■ **Task item**
Using the records below, quote only the span that opens with the line containing "Fault f => inr f" and closes with the line containing "apply (fuzz_stream (H", exactly and inclusively.
BEGIN Entries provided
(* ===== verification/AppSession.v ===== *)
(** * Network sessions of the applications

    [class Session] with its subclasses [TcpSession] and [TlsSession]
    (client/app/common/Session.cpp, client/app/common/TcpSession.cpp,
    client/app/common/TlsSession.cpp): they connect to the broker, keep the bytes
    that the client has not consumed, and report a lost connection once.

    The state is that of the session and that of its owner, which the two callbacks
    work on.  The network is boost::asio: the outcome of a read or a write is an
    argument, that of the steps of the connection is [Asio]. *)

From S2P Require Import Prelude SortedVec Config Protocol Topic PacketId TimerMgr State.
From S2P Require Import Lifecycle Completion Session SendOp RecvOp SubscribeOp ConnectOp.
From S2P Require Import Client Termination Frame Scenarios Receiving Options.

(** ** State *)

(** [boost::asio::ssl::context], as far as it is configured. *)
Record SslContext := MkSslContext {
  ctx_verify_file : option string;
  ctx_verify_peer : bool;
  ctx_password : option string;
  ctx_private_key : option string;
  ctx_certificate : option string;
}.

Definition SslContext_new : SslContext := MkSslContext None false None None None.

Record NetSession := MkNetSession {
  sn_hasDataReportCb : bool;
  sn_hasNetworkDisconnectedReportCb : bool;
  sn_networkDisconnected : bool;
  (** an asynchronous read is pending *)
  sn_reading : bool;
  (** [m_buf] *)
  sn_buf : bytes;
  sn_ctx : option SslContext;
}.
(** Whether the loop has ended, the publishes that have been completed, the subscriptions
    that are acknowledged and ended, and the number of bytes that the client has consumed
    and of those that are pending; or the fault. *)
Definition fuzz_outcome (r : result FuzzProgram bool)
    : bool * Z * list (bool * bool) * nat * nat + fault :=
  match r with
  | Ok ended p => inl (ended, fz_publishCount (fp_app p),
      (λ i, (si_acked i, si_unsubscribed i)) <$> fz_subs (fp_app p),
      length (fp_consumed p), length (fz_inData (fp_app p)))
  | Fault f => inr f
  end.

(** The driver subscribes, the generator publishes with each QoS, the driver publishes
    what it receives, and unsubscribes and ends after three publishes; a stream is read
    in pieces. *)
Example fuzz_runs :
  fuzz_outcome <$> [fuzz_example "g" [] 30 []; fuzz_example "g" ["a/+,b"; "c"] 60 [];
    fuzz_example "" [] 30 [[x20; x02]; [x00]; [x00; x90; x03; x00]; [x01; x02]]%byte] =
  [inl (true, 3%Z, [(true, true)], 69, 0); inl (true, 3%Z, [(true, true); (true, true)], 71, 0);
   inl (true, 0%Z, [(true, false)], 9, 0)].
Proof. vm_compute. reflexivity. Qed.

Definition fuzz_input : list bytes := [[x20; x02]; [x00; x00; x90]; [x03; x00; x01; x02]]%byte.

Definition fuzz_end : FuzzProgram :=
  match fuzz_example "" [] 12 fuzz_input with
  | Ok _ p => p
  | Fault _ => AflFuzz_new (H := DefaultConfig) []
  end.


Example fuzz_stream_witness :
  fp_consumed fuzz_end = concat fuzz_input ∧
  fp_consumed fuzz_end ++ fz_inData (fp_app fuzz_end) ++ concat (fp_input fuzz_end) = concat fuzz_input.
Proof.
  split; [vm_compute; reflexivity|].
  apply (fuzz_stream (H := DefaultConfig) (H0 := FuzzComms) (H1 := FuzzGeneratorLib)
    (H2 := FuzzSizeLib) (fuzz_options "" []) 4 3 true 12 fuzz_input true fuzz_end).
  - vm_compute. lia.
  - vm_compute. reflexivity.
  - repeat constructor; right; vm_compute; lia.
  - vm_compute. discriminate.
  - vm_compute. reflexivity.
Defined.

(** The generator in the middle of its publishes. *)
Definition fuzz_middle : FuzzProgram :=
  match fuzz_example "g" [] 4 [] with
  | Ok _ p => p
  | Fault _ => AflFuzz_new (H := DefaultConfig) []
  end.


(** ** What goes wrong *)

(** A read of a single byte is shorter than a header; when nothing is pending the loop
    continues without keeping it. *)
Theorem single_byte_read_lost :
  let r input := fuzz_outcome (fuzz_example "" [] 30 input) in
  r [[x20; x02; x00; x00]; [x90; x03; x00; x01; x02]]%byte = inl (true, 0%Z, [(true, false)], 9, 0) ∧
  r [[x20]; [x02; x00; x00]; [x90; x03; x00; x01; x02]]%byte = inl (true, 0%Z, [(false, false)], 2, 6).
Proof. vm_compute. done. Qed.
END Entries provided
■ **Solved problem**
  | Fault f => inr f
  end.

(** The driver subscribes, the generator publishes with each QoS, the driver publishes
    what it receives, and unsubscribes and ends after three publishes; a stream is read
    in pieces. *)
Example fuzz_runs :
  fuzz_outcome <$> [fuzz_example "g" [] 30 []; fuzz_example "g" ["a/+,b"; "c"] 60 [];
    fuzz_example "" [] 30 [[x20; x02]; [x00]; [x00; x90; x03; x00]; [x01; x02]]%byte] =
  [inl (true, 3%Z, [(true, true)], 69, 0); inl (true, 3%Z, [(true, true); (true, true)], 71, 0);
   inl (true, 0%Z, [(true, false)], 9, 0)].
Proof. vm_compute. reflexivity. Qed.

Definition fuzz_input : list bytes := [[x20; x02]; [x00; x00; x90]; [x03; x00; x01; x02]]%byte.

Definition fuzz_end : FuzzProgram :=
  match fuzz_example "" [] 12 fuzz_input with
  | Ok _ p => p
  | Fault _ => AflFuzz_new (H := DefaultConfig) []
  end.


Example fuzz_stream_witness :
  fp_consumed fuzz_end = concat fuzz_input ∧
  fp_consumed fuzz_end ++ fz_inData (fp_app fuzz_end) ++ concat (fp_input fuzz_end) = concat fuzz_input.
Proof.
  split; [vm_compute; reflexivity|].
  apply (fuzz_stream (H := DefaultConfig) (H0 := FuzzComms) (H1 := FuzzGeneratorLib)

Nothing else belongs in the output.